PROBLEM DESCRIPTION:
Return every line of the material exactly.

RECORDS:
(** The combined hands vectors of a regular entry: left hand then right
    hand, zeros standing in for a missing hand. *)
Definition hands_planar {F : Type} (zero : F) (p : @hand_person F) : list F :=
  match left_hand p with Some l => xy_of l | None => replicate 42 zero end ++
  match right_hand p with Some r => xy_of r | None => replicate 42 zero end.

Definition hands_depth {F : Type} (zero : F) (p : @hand_person F) : list F :=
  match left_hand p with
  | Some l => py_slice_step 2 3 l
  | None => replicate 21 zero
  end ++
  match right_hand p with
  | Some r => py_slice_step 2 3 r
  | None => replicate 21 zero
  end.

Definition hands_has_detection {F : Type} (f : list (@hand_person F)) : bool :=
  match List.filter hand_is_valid f with
  | [] => false
  | _ :: _ => true
  end.

Definition hands_slot_0 {F : Type} (zero : F) (w : nat)
    (vec : @hand_person F -> list F) (f : list (@hand_person F))
  : @hands_val F :=
  match List.filter hand_is_valid f with
  | [] => Flat (replicate w zero)
  | a :: _ => Flat (vec a)
  end.

Definition hands_slot_1 {F : Type} (zero : F) (w : nat)
    (vec : @hand_person F -> list F) (f : list (@hand_person F))
  : @hands_val F :=
  match List.filter hand_is_valid f with
  | _ :: b :: _ => Flat (vec b)
  | _ => Flat (replicate w zero)
  end.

SOLVED EXERCISE:
(** The combined hands vectors of a regular entry: left hand then right
    hand, zeros standing in for a missing hand. *)
Definition hands_planar {F : Type} (zero : F) (p : @hand_person F) : list F :=
  match left_hand p with Some l => xy_of l | None => replicate 42 zero end ++
  match right_hand p with Some r => xy_of r | None => replicate 42 zero end.

Definition hands_depth {F : Type} (zero : F) (p : @hand_person F) : list F :=
  match left_hand p with
  | Some l => py_slice_step 2 3 l
  | None => replicate 21 zero
  end ++
  match right_hand p with
  | Some r => py_slice_step 2 3 r
  | None => replicate 21 zero
  end.

Definition hands_has_detection {F : Type} (f : list (@hand_person F)) : bool :=
  match List.filter hand_is_valid f with
  | [] => false
  | _ :: _ => true
  end.

Definition hands_slot_0 {F : Type} (zero : F) (w : nat)
    (vec : @hand_person F -> list F) (f : list (@hand_person F))
  : @hands_val F :=
  match List.filter hand_is_valid f with
  | [] => Flat (replicate w zero)
  | a :: _ => Flat (vec a)
  end.

Definition hands_slot_1 {F : Type} (zero : F) (w : nat)
    (vec : @hand_person F -> list F) (f : list (@hand_person F))
  : @hands_val F :=
  match List.filter hand_is_valid f with
  | _ :: b :: _ => Flat (vec b)
  | _ => Flat (replicate w zero)
  end.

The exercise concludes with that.